Task instructions:
Using the entries below, output exactly the lines from the one containing "destruct (Z.eqb_spec b 0) as [| _]; [contradiction |]. cbn" through the final line, both included, and no others.

Exercise material:

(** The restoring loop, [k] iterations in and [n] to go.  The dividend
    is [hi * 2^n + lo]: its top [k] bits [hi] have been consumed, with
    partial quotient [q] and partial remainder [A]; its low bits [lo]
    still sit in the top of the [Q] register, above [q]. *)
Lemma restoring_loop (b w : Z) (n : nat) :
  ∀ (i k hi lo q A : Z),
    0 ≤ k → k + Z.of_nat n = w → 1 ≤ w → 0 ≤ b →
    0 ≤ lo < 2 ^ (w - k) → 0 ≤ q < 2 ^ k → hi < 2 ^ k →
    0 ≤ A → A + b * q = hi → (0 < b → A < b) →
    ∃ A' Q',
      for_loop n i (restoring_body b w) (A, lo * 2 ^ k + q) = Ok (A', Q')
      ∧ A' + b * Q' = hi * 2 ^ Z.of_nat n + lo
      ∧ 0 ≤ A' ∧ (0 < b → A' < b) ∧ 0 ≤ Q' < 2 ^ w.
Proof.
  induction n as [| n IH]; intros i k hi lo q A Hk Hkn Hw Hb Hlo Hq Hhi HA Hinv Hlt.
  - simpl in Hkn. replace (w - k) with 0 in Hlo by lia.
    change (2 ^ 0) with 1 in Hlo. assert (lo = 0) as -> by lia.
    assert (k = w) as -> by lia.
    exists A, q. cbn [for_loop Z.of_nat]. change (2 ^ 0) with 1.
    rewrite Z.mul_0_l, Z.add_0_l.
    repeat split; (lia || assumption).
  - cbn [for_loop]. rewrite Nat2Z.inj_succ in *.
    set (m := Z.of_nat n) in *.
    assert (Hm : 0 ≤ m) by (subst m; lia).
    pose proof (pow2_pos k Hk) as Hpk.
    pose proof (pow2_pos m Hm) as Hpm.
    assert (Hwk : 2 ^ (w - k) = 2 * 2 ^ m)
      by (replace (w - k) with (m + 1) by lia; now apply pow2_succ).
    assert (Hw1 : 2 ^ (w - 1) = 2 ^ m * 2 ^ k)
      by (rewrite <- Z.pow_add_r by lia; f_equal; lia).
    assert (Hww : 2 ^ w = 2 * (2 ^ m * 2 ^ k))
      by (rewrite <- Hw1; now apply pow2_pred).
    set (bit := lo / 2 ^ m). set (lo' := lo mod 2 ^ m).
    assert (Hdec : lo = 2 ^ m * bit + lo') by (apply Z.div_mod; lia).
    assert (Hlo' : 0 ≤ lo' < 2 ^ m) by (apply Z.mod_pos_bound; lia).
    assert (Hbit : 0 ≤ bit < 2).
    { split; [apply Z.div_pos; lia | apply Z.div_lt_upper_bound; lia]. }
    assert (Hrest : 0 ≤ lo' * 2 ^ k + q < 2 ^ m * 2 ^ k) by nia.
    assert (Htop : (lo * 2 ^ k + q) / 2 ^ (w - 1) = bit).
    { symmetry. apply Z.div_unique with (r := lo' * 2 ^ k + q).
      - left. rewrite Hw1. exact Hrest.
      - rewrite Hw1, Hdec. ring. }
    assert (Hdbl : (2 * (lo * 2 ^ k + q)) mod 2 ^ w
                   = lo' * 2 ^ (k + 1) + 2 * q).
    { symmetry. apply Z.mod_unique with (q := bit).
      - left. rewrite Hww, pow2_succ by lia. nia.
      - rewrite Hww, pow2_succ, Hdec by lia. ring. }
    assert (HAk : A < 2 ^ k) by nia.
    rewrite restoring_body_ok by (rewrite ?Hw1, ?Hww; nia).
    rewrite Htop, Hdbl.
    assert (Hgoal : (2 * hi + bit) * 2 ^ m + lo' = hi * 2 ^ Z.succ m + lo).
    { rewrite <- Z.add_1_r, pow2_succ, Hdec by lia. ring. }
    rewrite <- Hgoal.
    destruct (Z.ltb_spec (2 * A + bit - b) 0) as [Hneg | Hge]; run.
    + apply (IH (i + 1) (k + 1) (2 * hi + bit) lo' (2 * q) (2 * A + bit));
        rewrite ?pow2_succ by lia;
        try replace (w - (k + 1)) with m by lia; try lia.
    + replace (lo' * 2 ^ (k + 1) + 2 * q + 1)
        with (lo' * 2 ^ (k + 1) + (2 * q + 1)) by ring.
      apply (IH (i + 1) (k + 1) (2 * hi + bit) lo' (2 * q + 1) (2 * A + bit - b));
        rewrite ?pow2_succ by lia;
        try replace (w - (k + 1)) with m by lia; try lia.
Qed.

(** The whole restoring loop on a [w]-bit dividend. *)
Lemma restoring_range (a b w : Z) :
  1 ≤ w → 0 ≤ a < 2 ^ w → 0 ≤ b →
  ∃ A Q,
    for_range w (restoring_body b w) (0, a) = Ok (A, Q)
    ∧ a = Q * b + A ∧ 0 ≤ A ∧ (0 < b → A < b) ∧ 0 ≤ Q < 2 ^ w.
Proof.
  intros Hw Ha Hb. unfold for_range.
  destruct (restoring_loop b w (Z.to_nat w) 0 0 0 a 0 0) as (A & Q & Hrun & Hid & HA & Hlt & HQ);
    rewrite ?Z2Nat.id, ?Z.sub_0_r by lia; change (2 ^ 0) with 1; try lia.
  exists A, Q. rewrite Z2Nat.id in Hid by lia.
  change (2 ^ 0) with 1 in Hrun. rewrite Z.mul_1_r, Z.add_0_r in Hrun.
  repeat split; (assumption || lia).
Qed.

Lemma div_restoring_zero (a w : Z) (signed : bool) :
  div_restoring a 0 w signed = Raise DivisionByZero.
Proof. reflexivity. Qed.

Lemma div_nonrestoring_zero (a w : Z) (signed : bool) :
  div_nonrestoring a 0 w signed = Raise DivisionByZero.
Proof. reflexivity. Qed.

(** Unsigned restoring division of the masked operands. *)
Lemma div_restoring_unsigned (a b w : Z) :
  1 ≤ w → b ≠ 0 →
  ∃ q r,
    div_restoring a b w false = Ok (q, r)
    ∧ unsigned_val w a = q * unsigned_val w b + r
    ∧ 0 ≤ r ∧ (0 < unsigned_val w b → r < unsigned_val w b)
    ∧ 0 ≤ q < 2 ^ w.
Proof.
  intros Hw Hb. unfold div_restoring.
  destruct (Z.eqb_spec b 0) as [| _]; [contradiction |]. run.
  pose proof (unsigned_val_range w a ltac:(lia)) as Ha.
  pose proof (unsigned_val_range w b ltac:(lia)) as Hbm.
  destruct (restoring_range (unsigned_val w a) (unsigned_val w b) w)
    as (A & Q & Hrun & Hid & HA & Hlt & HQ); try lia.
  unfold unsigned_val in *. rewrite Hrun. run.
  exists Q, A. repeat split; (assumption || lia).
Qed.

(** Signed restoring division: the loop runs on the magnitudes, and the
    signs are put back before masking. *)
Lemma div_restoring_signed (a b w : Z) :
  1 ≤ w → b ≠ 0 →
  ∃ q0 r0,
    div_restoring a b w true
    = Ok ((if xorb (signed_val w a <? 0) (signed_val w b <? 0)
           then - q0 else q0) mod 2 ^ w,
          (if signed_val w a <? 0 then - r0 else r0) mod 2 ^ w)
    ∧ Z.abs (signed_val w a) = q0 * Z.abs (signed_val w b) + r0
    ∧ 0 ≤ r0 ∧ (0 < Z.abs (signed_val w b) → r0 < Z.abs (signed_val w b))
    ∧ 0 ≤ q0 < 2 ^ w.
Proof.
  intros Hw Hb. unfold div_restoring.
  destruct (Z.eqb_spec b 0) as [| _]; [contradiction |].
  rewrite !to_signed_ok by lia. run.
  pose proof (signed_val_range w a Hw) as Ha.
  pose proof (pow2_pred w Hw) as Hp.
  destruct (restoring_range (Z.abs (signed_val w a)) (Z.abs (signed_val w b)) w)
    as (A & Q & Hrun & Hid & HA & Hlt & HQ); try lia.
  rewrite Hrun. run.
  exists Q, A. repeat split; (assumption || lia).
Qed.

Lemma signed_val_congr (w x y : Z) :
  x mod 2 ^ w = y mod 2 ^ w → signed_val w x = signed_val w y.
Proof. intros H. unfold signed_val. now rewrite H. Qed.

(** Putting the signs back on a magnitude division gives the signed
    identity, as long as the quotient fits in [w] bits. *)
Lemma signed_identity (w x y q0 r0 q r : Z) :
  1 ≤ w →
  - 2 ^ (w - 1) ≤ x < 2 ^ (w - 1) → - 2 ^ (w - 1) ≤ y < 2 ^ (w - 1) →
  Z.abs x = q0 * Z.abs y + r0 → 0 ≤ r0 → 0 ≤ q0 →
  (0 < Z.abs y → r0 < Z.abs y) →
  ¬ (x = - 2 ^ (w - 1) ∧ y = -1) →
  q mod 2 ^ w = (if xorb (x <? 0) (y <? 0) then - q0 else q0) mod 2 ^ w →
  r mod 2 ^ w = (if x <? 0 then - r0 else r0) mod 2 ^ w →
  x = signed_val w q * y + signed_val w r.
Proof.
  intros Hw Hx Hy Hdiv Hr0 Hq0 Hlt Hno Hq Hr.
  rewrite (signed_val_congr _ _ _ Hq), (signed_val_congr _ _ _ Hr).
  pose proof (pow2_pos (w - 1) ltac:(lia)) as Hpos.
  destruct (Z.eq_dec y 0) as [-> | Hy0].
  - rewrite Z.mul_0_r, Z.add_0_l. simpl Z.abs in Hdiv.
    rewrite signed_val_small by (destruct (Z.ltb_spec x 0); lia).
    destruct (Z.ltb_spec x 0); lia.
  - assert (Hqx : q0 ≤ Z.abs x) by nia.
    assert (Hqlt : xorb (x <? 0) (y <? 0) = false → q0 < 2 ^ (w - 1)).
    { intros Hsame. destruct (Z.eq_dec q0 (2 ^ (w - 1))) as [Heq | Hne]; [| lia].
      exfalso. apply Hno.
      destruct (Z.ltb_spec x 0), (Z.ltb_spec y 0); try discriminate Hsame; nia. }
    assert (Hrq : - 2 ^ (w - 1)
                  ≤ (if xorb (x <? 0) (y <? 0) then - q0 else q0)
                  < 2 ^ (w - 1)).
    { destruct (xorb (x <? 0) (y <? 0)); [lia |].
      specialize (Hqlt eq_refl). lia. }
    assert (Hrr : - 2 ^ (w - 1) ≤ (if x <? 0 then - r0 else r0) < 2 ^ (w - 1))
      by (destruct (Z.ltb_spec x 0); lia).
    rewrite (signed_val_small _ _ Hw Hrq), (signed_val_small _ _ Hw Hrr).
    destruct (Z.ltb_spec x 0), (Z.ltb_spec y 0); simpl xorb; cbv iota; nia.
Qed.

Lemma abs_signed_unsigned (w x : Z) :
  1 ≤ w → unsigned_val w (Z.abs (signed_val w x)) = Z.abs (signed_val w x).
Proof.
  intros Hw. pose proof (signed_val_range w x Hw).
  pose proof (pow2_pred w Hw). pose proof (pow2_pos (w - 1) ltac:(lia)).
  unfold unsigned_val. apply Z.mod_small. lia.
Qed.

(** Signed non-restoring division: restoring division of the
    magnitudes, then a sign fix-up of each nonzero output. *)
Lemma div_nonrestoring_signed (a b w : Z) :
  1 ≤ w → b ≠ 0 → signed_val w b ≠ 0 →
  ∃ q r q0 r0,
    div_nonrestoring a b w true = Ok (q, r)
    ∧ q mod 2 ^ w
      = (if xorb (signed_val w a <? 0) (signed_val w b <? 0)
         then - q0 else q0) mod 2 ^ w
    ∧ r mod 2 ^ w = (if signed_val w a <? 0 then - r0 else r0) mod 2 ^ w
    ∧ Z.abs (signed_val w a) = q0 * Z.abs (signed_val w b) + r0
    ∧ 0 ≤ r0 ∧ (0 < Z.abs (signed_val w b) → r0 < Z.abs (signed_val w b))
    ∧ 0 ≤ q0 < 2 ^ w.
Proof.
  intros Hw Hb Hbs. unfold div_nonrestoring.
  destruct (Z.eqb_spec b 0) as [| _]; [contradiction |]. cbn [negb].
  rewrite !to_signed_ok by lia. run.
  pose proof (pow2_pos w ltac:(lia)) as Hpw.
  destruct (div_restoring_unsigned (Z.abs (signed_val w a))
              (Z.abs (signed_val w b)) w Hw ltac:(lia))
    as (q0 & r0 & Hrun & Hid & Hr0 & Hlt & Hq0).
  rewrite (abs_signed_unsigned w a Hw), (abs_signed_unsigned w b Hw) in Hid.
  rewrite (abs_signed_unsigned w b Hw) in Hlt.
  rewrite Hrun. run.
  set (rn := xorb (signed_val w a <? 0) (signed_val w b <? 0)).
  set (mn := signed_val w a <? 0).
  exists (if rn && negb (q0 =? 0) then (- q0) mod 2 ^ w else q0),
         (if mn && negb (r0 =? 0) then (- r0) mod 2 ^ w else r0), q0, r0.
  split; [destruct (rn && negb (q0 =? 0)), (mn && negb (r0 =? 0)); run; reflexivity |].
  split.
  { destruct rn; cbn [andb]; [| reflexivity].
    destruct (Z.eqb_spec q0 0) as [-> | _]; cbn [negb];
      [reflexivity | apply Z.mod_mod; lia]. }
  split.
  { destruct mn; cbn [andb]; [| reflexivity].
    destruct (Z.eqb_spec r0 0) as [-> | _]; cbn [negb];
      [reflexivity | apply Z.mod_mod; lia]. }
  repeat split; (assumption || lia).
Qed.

Output for this task:
  destruct (Z.eqb_spec b 0) as [| _]; [contradiction |]. cbn [negb].
  rewrite !to_signed_ok by lia. run.
  pose proof (pow2_pos w ltac:(lia)) as Hpw.
  destruct (div_restoring_unsigned (Z.abs (signed_val w a))
              (Z.abs (signed_val w b)) w Hw ltac:(lia))
    as (q0 & r0 & Hrun & Hid & Hr0 & Hlt & Hq0).
  rewrite (abs_signed_unsigned w a Hw), (abs_signed_unsigned w b Hw) in Hid.
  rewrite (abs_signed_unsigned w b Hw) in Hlt.
  rewrite Hrun. run.
  set (rn := xorb (signed_val w a <? 0) (signed_val w b <? 0)).
  set (mn := signed_val w a <? 0).
  exists (if rn && negb (q0 =? 0) then (- q0) mod 2 ^ w else q0),
         (if mn && negb (r0 =? 0) then (- r0) mod 2 ^ w else r0), q0, r0.
  split; [destruct (rn && negb (q0 =? 0)), (mn && negb (r0 =? 0)); run; reflexivity |].
  split.
  { destruct rn; cbn [andb]; [| reflexivity].
    destruct (Z.eqb_spec q0 0) as [-> | _]; cbn [negb];
      [reflexivity | apply Z.mod_mod; lia]. }
  split.
  { destruct mn; cbn [andb]; [| reflexivity].
    destruct (Z.eqb_spec r0 0) as [-> | _]; cbn [negb];
      [reflexivity | apply Z.mod_mod; lia]. }
  repeat split; (assumption || lia).
Qed.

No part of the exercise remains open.